Two sections of 4 micrometer thickness were taken from each paraffin embedded tissue
block. First section was taken for hematoxylin and eosin stain and the other one for
immunohistochemistry [anti-p53 monoclonal antibody] by using DakoCytomation
Envision + Dual Link System-HRP (DAB+). The relationship between p53 over expression
and the dependent variable (age, gender, histological types, histological grades, and
staging) were evaluated statistically using an analysis of variance (ANOVA) with STATA 8
soft ware (College station, Tx). A positive reaction for p53 was scored on a semiquantitative
base as score 0 (no staining), score 1+ (weak staining), score 2+ (moderate
staining), and score 3+ (strong staining).

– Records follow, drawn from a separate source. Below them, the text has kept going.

(* ===== verification/Serve.v ===== *)
(** * Serving files (mongoose.c, http.c)

    [mg_serve_http] and [mg_send_http_file] over Files and Digest: which answer a
    request gets.  The answer is a value of [file_action]; CGI, SSI and WebDAV
    are only named; Transfer and Listing send the others. *)

From Stdlib Require Import ZArith Lia String.
From stdpp Require Import base list numbers option.
From S2P Require Import Prelude Strs Uri Cpp Addr Http HttpServer Forms Files Digest.

Local Open Scope Z_scope.

(** ** The code *)

(** *** Addresses and dates *)

Definition MG_SOCK_STRINGIFY_IP : Z := 1.
Definition MG_SOCK_STRINGIFY_PORT : Z := 2.

(** What is written into a buffer of [len] bytes, without IPv6; the octets of
    the address are in the order of the network. *)
Definition mg_sock_addr_to_str (octets : list Z) (port len flags : Z) : list Z :=
  if len <=? 0 then [] else
  let ip := if Z.testbit flags 0 then
      let t := concat (map (fun a => to_string a ++ [46]) (take 3 octets)) ++ concat (map to_string (drop 3 octets)) in
      if size t <? len then t else []
    else [] in
  if Z.testbit flags 1 then
    if Z.testbit flags 0 then ip ++ take (Z.to_nat (len - size ip - 2)) (lit ":" ++ to_string port)
    else take (Z.to_nat (len - 1)) (to_string port)
  else ip.

Definition month_names : list (list Z) :=
  [lit "Jan"; lit "Feb"; lit "Mar"; lit "Apr"; lit "May"; lit "Jun"; lit "Jul"; lit "Aug"; lit "Sep"; lit "Oct"; lit "Nov"; lit "Dec"].

Fixpoint month_index (s : list Z) (i : Z) (names : list (list Z)) : Z :=
  match names with [] => -1 | m :: names => if bool_decide (s = m) then i else month_index s (i + 1) names end.
Definition mg_get_month_index (s : list Z) : Z := month_index s 0 month_names.

Definition mg_num_leap_years (year : Z) : Z := Z.quot year 4 - Z.quot year 100 + Z.quot year 400.

Definition days_before_month : list Z := [0; 31; 59; 90; 120; 151; 181; 212; 243; 273; 304; 334].

(** The seconds since 1970, in [int]. *)
Definition date_value (day month year hour minute second : Z) : outcome Z :=
  let leap_days := mg_num_leap_years year - mg_num_leap_years 1970 in
  let year := year - 1970 in
  before ← rd days_before_month month;
  y ← int (year * 365);
  d ← int (y + before);
  d1 ← int (day - 1);
  d ← int (d + d1);
  days ← int (d + leap_days);
  h24 ← int (days * 24);
  s ← int (h24 * 3600);
  h ← int (hour * 3600);
  s ← int (s + h);
  m ← int (minute * 60);
  s ← int (s + m);
  int (s + second).

(** The formats, with ["%3s"] as a word of at most three characters; the word of
    ["%*3s"] is read and not kept. *)
Definition word3 : list directive := [Blank; Scanset (fun c => negb (isspace c)) (Some 3%nat)].
Definition clock : list directive := [Blank] ++ format (lit "%d:%d:%d").
Definition date_formats : list (list directive * nat) :=
  [(format (lit "%d/") ++ word3 ++ format (lit "/%d") ++ clock, 0%nat);
   (format (lit "%d ") ++ word3 ++ format (lit " %d") ++ clock, 0%nat);
   (word3 ++ format (lit ", %d ") ++ word3 ++ format (lit " %d") ++ clock, 1%nat);
   (format (lit "%d-") ++ word3 ++ format (lit "-%d") ++ clock, 0%nat)].

(** The six values of the first format that reads all of them. *)
Fixpoint scan_date (t : list Z) (formats : list (list directive * nat)) : outcome (option (list scanned)) :=
  match formats with
  | [] => mret None
  | (f, skipped) :: formats =>
      '(r, l) ← sscanf f t;
      if r =? 6 + Z.of_nat skipped then mret (Some (drop skipped l)) else scan_date t formats
  end.

Definition mg_parse_date_string (datetime : list Z) : outcome Z :=
  l ← scan_date datetime date_formats;
  match l with
  | Some l =>
      let month := mg_get_month_index (word l 1) in
      if (num l 2 >? 1970) && negb (month =? -1) then
        date_value (num l 0) month (num l 2) (num l 3) (num l 4) (num l 5)
      else mret 0
  | None => mret 0
  end.

(** The time of the last change in hexadecimal and the size, between quotes. *)
Definition mg_http_construct_etag (st : cs_stat_t) : list Z :=
  quoted (map tolower (digits_in 16 16 (u64 (st_mtime st)) []) ++ lit "." ++ to_string (st_size st)).

Definition mg_is_not_modified (b : list Z) (hm : http_message) (st : cs_stat_t) : outcome bool :=
  hdr ← mg_get_http_header b hm (lit "If-None-Match");
  match hdr with
  | Some hdr => d ← mg_vcasecmp b hdr (mg_http_construct_etag st); mret (d =? 0)
  | None =>
      hdr ← mg_get_http_header b hm (lit "If-Modified-Since");
      match hdr with
      | Some hdr => deref (p hdr) (fun q => t ← cstr b q; d ← mg_parse_date_string t; mret (st_mtime st <=? d))
      | None => mret false
      end
  end.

Staining was negative for p53 (score 0) in 16 cases (40%). Positive cases were scored as
(1+) in 4 cases (10.0%); (2+) in 8 cases (20.0%); and (3+), in 12 cases (30.0%). There were
no significant relationships between p53 over expression and age (p=0.682), gender
(p=0.924), histological types (p=0.30), histological grades (p=0.516), and the stage of the
disease (p=0.281). Conclusions: Considering the p53 protein over expression in a
relatively high percentage of patients, it seems that p53 mutation may play an important
role in the development of colorectal carcinoma. There were no significant relationships
between p53 protein expression and some clinicopathologic variables such as age,
gender, histological types, histological grades, and the stage of the disease.